WHAT YOU HAVE TO DO: Below is a block of entries; repeat exactly the lines starting at the line that contains "End reached." and ending at the line that contains "#[local] Instance example_decoding", both included.

(Data entries)
·····

(* ===== verification/Delivery.v ===== *)
(** * From the queue to the receiver

    What happens to a run when everything goes well: [Statements] and [System] say what
    no execution can do, here the other direction: a queued run whose devices are ready
    is executed by the next poll of the automation runner, and the polls of the outbox
    that follow hand all its commands to the publisher. *)
From S2P Require Import Prelude Errors GoStd Model Store Repo Frame Automations Outbox Password Auth Statements Schema.
From S2P Require Import Http Worker System.

Section delivery.
Context `{PG : Postgres}.

(** A table whose sequence is ahead of its rows, as it is while identifiers only come
    from the sequence. *)
Definition fresh {R} `{Table R} (d : Database) : Prop :=
  forall id, nextval (R := R) d <= id -> rows (R := R) d !! id = None.

Lemma sequenced_fresh {R} `{Table R} d : sequenced (R := R) d -> fresh (R := R) d.
Proof.
  intros [_ Hd] id Hid. destruct (rows d !! id) as [r|] eqn:Hr; [|done].
  destruct (Hd id r Hr) as [_ Hlt]. lia.
Qed.

Lemma insert_row_runs {R} `{Table R} mk constraints d now :
  let row := mk (nextval (R := R) d) now in
  row_check row = true -> rows d !! nextval (R := R) d = None -> constraints d row = None ->
  insert_row mk constraints d now =
  (Ok row, set_rows (<[nextval (R := R) d := row]> (rows d)) (set_seqs (<[seq_name := nextval (R := R) d + 1]> (seqs d)) d)).
Proof.
  intros row Hc Hn Hk. unfold insert_row. fold row. rewrite Hc. cbn [negb].
  rewrite bool_decide_eq_false_2 by (rewrite Hn; by intros []). by rewrite Hk.
Qed.

Lemma enqueue_actions_runs hid aid rid t items : forall s,
  schedule s = [] -> is_Some (households (db s) !! hid) -> Forall (dispatchable hid) items ->
  fresh (R := OutboxMessage) (db s) ->
  exists s', enqueue_actions hid aid rid t items s = (Ok tt, s') /\ schedule s' = [] /\
    seqs (db s') !! "audit_events"%string = seqs (db s) !! "audit_events"%string.
Proof.
  induction items as [|item items IH]; intros s Hs Hh Hall Hf; cbn [enqueue_actions]; [by eexists|].
  apply Forall_cons in Hall as [[Hhid Hst] Hall].
  rewrite Hhid, Hst, Z.eqb_refl, bool_decide_eq_true_2 by done. cbn [negb orb].
  rewrite bind_run, map_err_run, statement_undisturbed_run by done. unfold insert_outbox.
  cbn [not_json command_message o_Payload]. rewrite insert_row_runs; [|reflexivity|by apply Hf|].
  2: { unfold require, exists_row. simpl. by rewrite bool_decide_eq_true_2. }
  cbn [fst snd]. match goal with |- context [with_db s ?d] => set (d1 := d) end.
  destruct (IH (with_db s d1)) as (s' & Hrun & Hs' & Hq); [done|done|done| |].
  - intros id. unfold nextval, d1. simpl. rewrite lookup_insert_eq. simpl. intros Hid.
    rewrite lookup_insert_ne by (intros <-; lia). apply Hf. lia.
  - exists s'. split; [done|]. split; [done|]. rewrite Hq. unfold d1. simpl. by rewrite lookup_insert_ne.
Qed.

(** A running run with ready devices is executed. *)
Lemma execute_run_runs rid t s r a :
  schedule s = [] -> in_tx s = true -> automation_runs (db s) !! rid = Some r -> is_running r = true ->
  automations (db s) !! r_AutomationID r = Some a -> is_Some (households (db s) !! a_HouseholdID a) ->
  loaded_actions (r_AutomationID r) (db s) <> [] ->
  Forall (dispatchable (a_HouseholdID a)) (loaded_actions (r_AutomationID r) (db s)) ->
  fresh (R := OutboxMessage) (db s) -> fresh (R := AuditEvent) (db s) ->
  exists s', execute_run rid t s = (Ok tt, s').
Proof.
  intros Hs Htx Hr Hrun Ha Hh Hne Hall Hfo Hfa. unfold execute_run.
  rewrite bind_run, map_err_run, statement_undisturbed_run by done. unfold lock_run.
  rewrite Hr, Hrun, Ha. cbn [fst snd]. assert (with_db s (db s) = s) as -> by by destruct s.
  rewrite bind_run, map_err_run, statement_undisturbed_run by done. unfold load_actions. cbn [fst snd].
  assert (with_db s (db s) = s) as -> by by destruct s.
  rewrite bind_run, bool_decide_eq_false_2 by done.
  match goal with |- context [guard_fail false ?e s] => change (guard_fail false e s) with (Ok (E := error) tt, s) end.
  cbn match.
  destruct (enqueue_actions_runs (a_HouseholdID a) (r_AutomationID r) rid t _ s Hs Hh Hall Hfo) as (s1 & Hq & Hs1 & Hseq).
  pose proof Hq as (_ & _ & _ & _ & q & Hdb)%enqueue_actions_tx; [|done].
  rewrite bind_run, Hq, bind_run, map_err_run, statement_undisturbed_run by done.
  unfold insert_audit. cbn [not_json dispatched_audit ae_Payload]. rewrite insert_row_runs; [|reflexivity| |].
  - cbn [fst snd]. unfold require_one. rewrite bind_run, map_err_run, statement_undisturbed_run by done.
    unfold complete_run, update_row. cbn [fst snd]. simpl. rewrite Hdb. simpl. rewrite Hr, Hrun. simpl. by eexists.
  - unfold fresh, nextval in *. rewrite Hdb in *. simpl in *. rewrite Hseq. apply Hfa. lia.
  - simpl. unfold require, exists_row. rewrite bool_decide_eq_true_2; [done|]. by rewrite Hdb.
Qed.

(** [rid] is the next run to be claimed: it is queued, and no queued run comes before it. *)
Definition next_run (d : Database) (rid : Z) (r : AutomationRun) : Prop :=
  automation_runs d !! rid = Some r /\ r_State r = RunQueued /\
  forall j x, automation_runs d !! j = Some x -> r_State x = RunQueued -> rid <= j.
(** Its automation [a] has actions, all on enabled devices. *)
Definition ready_run (d : Database) (r : AutomationRun) (a : Automation) : Prop :=
  automations d !! r_AutomationID r = Some a /\ loaded_actions (r_AutomationID r) d <> [] /\
  Forall (fun item => la_state item = DeviceEnabled) (loaded_actions (r_AutomationID r) d).

(** The devices of an automation are of its household, so they may be dispatched to. *)
Lemma ready_dispatchable d r a : tenancy d -> ready_run d r a ->
  Forall (dispatchable (a_HouseholdID a)) (loaded_actions (r_AutomationID r) d).
Proof.
  intros Hten (Ha & _ & Hall). rewrite Forall_forall in Hall |- *. intros item Hitem. split; [|by apply Hall].
  unfold loaded_actions in Hitem. apply list_elem_of_omap in Hitem as (act & Hact & Hi).
  apply fmap_Some in Hi as (dev & Hdev & ->). unfold actions_of in Hact.
  rewrite stable_sort_perm, list_elem_of_In, filter_In, <-list_elem_of_In, rows_by_id_elem in Hact.
  destruct Hact as [[id Hrow] Haid]. bsimp.
  destruct (tn_automations _ Hten id act Hrow) as (a' & dev' & Ha' & Hdev' & E). simpl.
  rewrite Haid, Ha in Ha'. rewrite Hdev in Hdev'. by simplify_eq.
Qed.

Lemma claim_next d rid r t : next_run d rid r ->
  let run := with_run_state RunRunning (r_ErrorText r) (Some t) (r_FinishedAt r) r in
  claim_run ∅ d t = (Ok run, set_automation_runs (<[rid := run]> (automation_runs d)) d).
Proof.
  intros (Hr & Hq & Hfirst) run. unfold claim_run, claim_row.
  pose proof (candidate_spec ∅ (fun r : AutomationRun => bool_decide (r_State r = RunQueued)) d) as Hc.
  destruct (candidate _ _ d) as [[id row]|].
  - destruct Hc as (Hrow & Hqr & _ & Hleast). bsimp.
    assert (id = rid) as ->.
    { apply Z.le_antisymm; [|by eapply Hfirst]. eapply Hleast; [exact Hr| |set_solver]. by apply bool_decide_eq_true. }
    simpl in Hrow. rewrite Hr in Hrow. injection Hrow as <-.
    assert (row_check run = true) as Hck by (apply bool_decide_eq_true; mem). fold run. by rewrite Hck.
  - exfalso. assert (rid ∈ (∅ : gset Z)); [|set_solver]. eapply Hc; [exact Hr|]. by apply bool_decide_eq_true.
Qed.

Lemma process_executes d rid r a t started failed :
  schema d -> tenancy d -> sequenced (R := AutomationRun) d -> sequenced (R := OutboxMessage) d ->
  sequenced (R := AuditEvent) d -> next_run d rid r -> ready_run d r a -> started <> zeroTime ->
  let run := with_run_state RunRunning (r_ErrorText r) (Some t) (r_FinishedAt r) r in
  exists s', Runner_process Live ∅ started failed (quiet_store d t) = (Ok (Some run), s') /\
    executed rid started (set_automation_runs (<[rid := run]> (automation_runs d)) d) (db s').
Proof.
  intros Hsch Hten Hsr Hfo%sequenced_fresh Hfa%sequenced_fresh Hnext Hready Hst run.
  pose proof (ready_dispatchable d r a Hten Hready) as Hall. destruct Hready as (Ha & Hne & _).
  assert (0 < rid) as Hpos by (destruct Hnext as [Hr _]; destruct (proj2 Hsr rid r Hr); done).
  unfold Runner_process, under, ClaimRun. cbn [persistenceContext ctx_Err].
  rewrite statement_quiet, (claim_next _ _ _ _ Hnext). fold run. cbn [fst snd].
  set (d1 := set_automation_runs _ d). pose proof Hnext as (Hr & _).
  assert (r_ID run = rid) as Hid by apply (sc_runs _ Hsch rid r Hr).
  destruct (execute_run_runs rid started (begin_tx (quiet_store d1 t)) run a) as (s2 & Hex); try done.
  { simpl. by rewrite lookup_insert_eq. }
  { apply (fk_automations _ Hsch (r_AutomationID r) a). exact Ha. }
  assert (Execute Live (r_ID run) started (quiet_store d1 t) = (Ok tt, end_tx s2)) as He.
  { unfold Execute. rewrite Hid, (proj2 (Z.leb_gt _ _)) by lia. cbn [ctx_Err].
    change (@ExecuteAutomationRun _) with (@Repo.ExecuteAutomationRun PG). unfold Repo.ExecuteAutomationRun.
    rewrite (proj2 (Z.leb_gt _ _)) by lia. unfold IsZero. rewrite (proj2 (Z.eqb_neq _ _)) by done. cbn [orb].
    rewrite WithTx_undisturbed_run, Hex by (done || apply execute_run_undisturbed). done. }
  rewrite He. exists (end_tx s2). split; [done|]. by apply execute_run_tx in Hex.
Qed.

(** The new commands are due as soon as the clock of the database has reached the
    execution. *)
Lemma commands_due d d' hid aid rid started items t :
  outbox_due d t -> ts_in started <= t ->
  commands_added (command_row hid aid rid started) (nextval (R := OutboxMessage) d) items
    (outbox_messages d) (outbox_messages d') ->
  outbox_due d' t.
Proof.
  intros Hdue Ht [Hnew Hold] id m Hm. set (first := nextval (R := OutboxMessage) d) in *.
  destruct (decide (first <= id < first + Z.of_nat (length items))) as [Hin|Hout].
  - destruct (lookup_lt_is_Some_2 items (Z.to_nat (id - first))) as [item Hitem]; [lia|].
    destruct (Hnew _ _ Hitem) as [_ Hrow]. rewrite Z2Nat.id in Hrow by lia.
    replace (first + (id - first)) with id in Hrow by lia. rewrite Hm in Hrow. injection Hrow as ->.
    split; [done|]. split; [split_and!; simpl; [lia|by left|done|done]|]. intros _. split; [done|].
    unfold claimable, pending, command_row; simpl. rewrite andb_true_r. by apply Z.leb_le.
  - rewrite Hold in Hm by done. by apply Hdue.
Qed.

End delivery.

(** ** What the program reaches from an empty database *)
Section reached.
Context `{PG : Postgres} `{Unicode} `{Pbkdf2} `{Zones} `{Decoding} `{SliceSort}.

Definition reachable (d : Database) : Prop := reaches empty_database d.

Lemma reachable_sequenced {R} `{Table R} d :
  (forall st d now, numbered (R := R) d (exec st d now)) -> rows (R := R) empty_database = ∅ ->
  reachable d -> sequenced (R := R) d.
Proof.
  intros Hexec He Hr%reaches_legal. eapply numbered_sequenced.
  - apply (writes_within legal (numbered (R := R))); [apply _| |exact Hr]. auto.
  - split; [done|]. rewrite He. apply map_Forall_empty.
Qed.

Lemma reachable_messages d : reachable d -> map_Forall (fun id m => o_ID m = id /\ message_wf m) (outbox_messages d).
Proof.
  intros Hr. pose proof (reaches_schema _ _ Hr schema_empty) as Hsch. apply reaches_legal in Hr.
  assert (outbox_history empty_database d) as Hh
    by (apply (writes_within legal outbox_history); [apply _|intros st d0 now; apply legal_outbox|exact Hr]).
  intros id m Hm. split; [by apply (sc_outbox _ Hsch id m Hm)|].
  exact (outbox_history_wf _ _ Hh (map_Forall_empty _) id m Hm).
Qed.

(** The messages that wait may be sent at [t]. *)
Definition all_due (d : Database) (t : Time) : Prop :=
  map_Forall (fun _ m => pending m = true -> o_Attempts m < 2 ^ 31 - 1 /\ claimable m t = true) (outbox_messages d).

End reached.

(** ** Witness: a household is onboarded, its lamp enrolled, an automation run queued *)
Section example.
#[local] Existing Instances exact_postgres ascii_only toy_pbkdf2.
#[local] Instance example_zones : Zones := {| LoadLocation _ := true |}.
#[local] Instance example_decoding : Decoding :=
  {| read_household _ := Some (mkHouseholdIn "home" "UTC" 500 "ann@example.org" "correct horse", true);
     read_member _ := None; read_login _ := Some (mkLoginIn "ann@example.org" "correct horse", true);
     read_device _ := Some (mkDeviceIn "lamp-1" KindLight "1.0" ["power"%string], true); read_telemetry _ := None;
     read_plan _ := None; read_automation _ := Some (mkAutomationIn "night" "clock" [mkAction 0 0 1 "on" 0], true);
     read_run _ := Some (mkRunIn "k", true); ParseRFC3339 _ := None |}.

Definition call (method : string) (path : list string) : operation :=
  Request_ (mkRequest method path "Bearer u-1" "r-1" "" "" "{}") (mkDraw 100 (Ok (replicate 16 Ascii.zero)) "u-1" "").
Definition evening : list operation :=
  [ call "POST" ["v1"; "households"]; call "POST" ["v1"; "households"; "1"; "sessions"];
    call "POST" ["v1"; "households"; "1"; "devices"]; call "POST" ["v1"; "devices"; "1"; "pair"];
    call "POST" ["v1"; "devices"; "1"; "enable"]; call "POST" ["v1"; "households"; "1"; "automations"];
    call "POST" ["v1"; "automations"; "1"; "activate"]; call "POST" ["v1"; "automations"; "1"; "runs"] ]%string.

Definition replay (ops : list operation) (d : Database) : Database :=
  fold_left (fun d op => db (perform op (quiet_store d 100)).2) ops d.
Lemma replay_reaches ops d : reaches d (replay ops d).
Proof.
  revert d. induction ops as [|op ops IH]; intros d; simpl; [apply reaches_refl|].
  apply (reaches_perform op (quiet_store d 100)); [apply List.Forall_nil|]. apply IH.
Qed.

Definition waiting : Database := replay evening empty_database.

End example.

·····

REPLY:
End reached.

(** ** Witness: a household is onboarded, its lamp enrolled, an automation run queued *)
Section example.
#[local] Existing Instances exact_postgres ascii_only toy_pbkdf2.
#[local] Instance example_zones : Zones := {| LoadLocation _ := true |}.
#[local] Instance example_decoding : Decoding :=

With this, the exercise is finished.